Using the data below, output the first line and every line after it up to and including the line containing "then DEFERRED else REJECTED.", exactly as written and with nothing added.

Material for the task Block Start

(** The decision about one challenger. *)
Definition candidate_decision (v : FieldVerdict) (gid : string) : TournamentDecision :=
  if bool_decide (gid ∈ fv_promoted_ids v) then PROMOTED
  else if bool_decide (fv_crowning_challenger_id v = Some gid)
          && bool_decide (sd_decision (fv_effective_decision v) = DEFERRED)
  then DEFERRED else REJECTED.

Definition candidate_rejection_reason (v : FieldVerdict) (d : SelectionDecision) (gid : string) : string :=
  let is_crowned := bool_decide (gid ∈ fv_promoted_ids v) in
  if is_crowned then ""
  else match dict_get (fv_overrides v) gid with
       | Some o => "operator override: " +:+ go_reason o
       | None =>
           if bool_decide (fv_crowning_challenger_id v = Some gid)
           then match fv_reason_override v with
                | Some why => if String.eqb why "" then sd_reason d else why
                | None => sd_reason d
                end
           else sd_reason d
       end.

(** [s.rank] of the standings, the last row of a generation winning. *)
Definition rank_by_id (d : SelectionDecision) : list (string * Z) :=
  foldl (fun m s => dict_set m (sg_generation_id s) (Z.of_nat (sg_rank s))) [] (sd_standings d).

Definition settle_candidate (now : string) (rd : RoundSpec) (x : FieldExecution) (v : FieldVerdict)
    (matches : list (string * list MatchOutcome)) (parent_scalar : float) (c : AppliedChallenger)
    : result CandidateSettlement :=
  let d := fe_decision x in
  let gid := ac_generation_id c in
  let is_crowning := bool_decide (fv_crowning_challenger_id v = Some gid) in
  let gen_scalar := standing_scalar gid (sd_matchups d) in
  let fields :=
    if is_crowning
    then _generalization_fields_from_scalars
           (from_option id gen_scalar (fv_crowning_challenger_train_scalar v))
           (fv_holdout_child_scalar v)
    else _generalization_fields_from_scalars gen_scalar None in
  try deltas <- if is_crowning
                then _crowning_duel_deltas (dict_get (fe_raw_results x) (sd_crowning_matchup_id d))
                       (rd_parent_id rd)
                else Ok (f0, f0);
  Ok {| cs_challenger := c; cs_outcome := {|
    ran_at := now; metric_movements := []; pass_rate_delta := deltas.1;
    drift_loss_delta := deltas.2; scalar_score_delta := fsub gen_scalar parent_scalar;
    tournament_decision := Some (candidate_decision v gid);
    rejection_reason := candidate_rejection_reason v d gid;
    operator_override := dict_mem (fv_overrides v) gid;
    operator_override_reason := from_option go_reason "" (dict_get (fv_overrides v) gid);
    outcome_structure := rd_structure rd; final_rank := dict_get (rank_by_id d) gid;
    eliminated_in_round := None; match_record := from_option id [] (dict_get matches gid);
    champion_eval_mode := fe_champion_eval_mode x;
    outcome_holdout := if is_crowning then holdout_body <$> fv_holdout_block v else None;
    train_loss := Some (gl_train fields); holdout_loss := gl_holdout fields;
    generalization_gap := gl_gap fields;
    outcome_evidence := if is_crowning then fe_gate_evidence x else None |} |}.

(** [crowned_scalar] is the scalar of the primary, if it is in the field. *)
Definition _build_field_settlement (now : string -> string) (rd : RoundSpec) (f : AppliedField)
    (x : FieldExecution) (v : FieldVerdict) : result RoundSettlement :=
  let d := fe_decision x in
  let matches := _match_records d (field_ids f) in
  let parent_scalar := standing_scalar (rd_parent_id rd) (sd_matchups d) in
  try candidates <- result_map
    (fun c => settle_candidate (now (ac_generation_id c)) rd x v matches parent_scalar c)
    (af_challengers f);
  Ok {| rs_decision := fv_effective_decision v; rs_primary := fv_promoted_id v;
        rs_promoted_ids := ordered_promotions (fv_promoted_id v) (fv_promoted_ids v);
        rs_candidates := candidates; rs_champion_scalar := parent_scalar;
        rs_crowned_scalar :=
          match fv_promoted_id v with
          | Some p => if bool_decide (p ∈ field_ids f) then standing_scalar p (sd_matchups d)
                      else parent_scalar
          | None => parent_scalar
          end |}.
End Outcomes.

(** [promoted_generation_id or None] *)
Definition or_none (o : option string) : option string :=
  match o with Some s => if String.eqb s "" then None else Some s | None => None end.

Definition _assert_crowning_agrees (s : RoundSettlement) (f : AppliedField) : result unit :=
  let refusal why := RuntimeError ("crowning invariant violated: " +:+ why) in
  ensure Bool.eqb (promoted (sd_decision (rs_decision s))) (bool_decide (is_Some (rs_primary s)))
    orelse refusal "settled bracket decision disagrees with the champion to be crowned";
  ensure bool_decide (or_none (sd_promoted_generation_id (rs_decision s)) = rs_primary s)
    orelse refusal "settled bracket names another primary champion";
  ensure match rs_primary s with Some p => bool_decide (p ∈ field_ids f) | None => true end
    orelse refusal "settled bracket promotes a generation that did not apply this round";
  Ok tt.

(** ** The receipt *)

Definition rule_status_token (s : RuleStatus) : string :=
  match s with
  | st_not_reached => "not_reached" | st_disabled => "disabled" | st_skipped => "skipped"
  | st_unknown => "unknown" | st_pass => "pass" | st_fail => "fail"
  end.

Definition rule_body (r : RuleRow) : Json :=
  JObj [("id", JStr (rule_id r)); ("label", JStr (rule_label r));
        ("status", JStr (rule_status_token (rule_status r))); ("fired", JBool (rule_fired r));
        ("detail", JStr (rule_detail r))].

Definition explanation_body (e : Explanation) : list (string * Json) :=
  [("decision", JStr (decision_token (ex_decision e))); ("reason", JStr (ex_reason e));
   ("deciding_rule", jopt JStr (deciding_rule e)); ("rules", JArr (rule_body <$> ex_rules e));
   ("margin", JFloat (ex_margin e)); ("champion_scalar", JFloat (champion_scalar e));
   ("challenger_scalar", JFloat (challenger_scalar e)); ("delta_scalar", JFloat (ex_delta_scalar e));
   ("delta_pass_rate", JFloat (ex_delta_pass_rate e));
   ("regressed_predicate", jopt JStr (regressed_predicate e));
   ("regressed_namespace", jopt JStr (regressed_namespace e))].

Definition gate_row (matchup_id : string) (r : RawResult) (e : Explanation) : list (string * Json) :=
  dict_update (explanation_body e)
    [("matchup_id", JStr matchup_id); ("champion", JStr (rw_parent_generation_id r));
     ("challenger", JStr (rw_child_generation_id r));
     ("decision", JStr (decision_token (decision (rw_outcome r))));
     ("reason", JStr (reason (rw_outcome r))); ("parent_aggregate", JObj (rw_parent_agg r));
     ("child_aggregate", JObj (rw_child_agg r))].

(** The confirmation of the crowning duel joins its rules. *)
Definition holdout_rule (h : HoldoutRecord) : Json :=
  let status := hr_confirmation_status h in
  JObj [("id", JStr "holdout"); ("label", JStr "Holdout confirmation");
        ("status", JStr (match status with
                         | SATISFIED => "pass" | FAILED => "fail" | INCOMPLETE => "unknown"
                         | DISABLED => "disabled"
                         end));
        ("fired", JBool (match status with FAILED | INCOMPLETE => true | _ => false end));
        ("detail", JStr (if String.eqb (hr_reason h) "" then confirmation_token status else hr_reason h))].

Definition with_holdout (h : HoldoutRecord) (gate : list (string * Json)) : list (string * Json) :=
  let gate := dict_set gate "holdout" (JObj (holdout_body h)) in
  let gate := dict_set gate "rules" (JArr (arr (get_none gate "rules") ++ [holdout_rule h])) in
  match hr_confirmation_status h with
  | FAILED | INCOMPLETE => dict_set gate "deciding_rule" (JStr "holdout")
  | _ => gate
  end.

Definition gate_results (x : FieldExecution) (block : option HoldoutRecord)
    : list (list (string * Json)) :=
  omap (fun item => (fun e =>
          let gate := gate_row item.1 item.2 e in
          match block with
          | Some h => if String.eqb item.1 (sd_crowning_matchup_id (fe_decision x))
                      then with_holdout h gate else gate
          | None => gate
          end) <$> explanation (rw_outcome item.2)) (fe_raw_results x).

(** [float(aggregate["scalar"])] of an aggregate that is there. *)
Definition recorded_scalar (gid : string) (d : SelectionDecision) : result (option Numeric) :=
  match _first_aggregate_for gid (sd_matchups d) with
  | None => Ok None
  | Some agg => match scalar agg with
                | Some s => Ok (Some (num_float s))
                | None => Raise (KeyError "scalar")
                end
  end.

Definition provenance_body (p : OverrideProvenance) : list (string * Json) :=
  [("action", JStr (op_action p)); ("ts", JStr (op_ts p)); ("reason", JStr (op_reason p));
   ("state", JStr (op_state p))].

Section Commit.
Context `{PyRepr}.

Material for the task Block End

• Written response
(** The decision about one challenger. *)
Definition candidate_decision (v : FieldVerdict) (gid : string) : TournamentDecision :=
  if bool_decide (gid ∈ fv_promoted_ids v) then PROMOTED
  else if bool_decide (fv_crowning_challenger_id v = Some gid)
          && bool_decide (sd_decision (fv_effective_decision v) = DEFERRED)
  then DEFERRED else REJECTED.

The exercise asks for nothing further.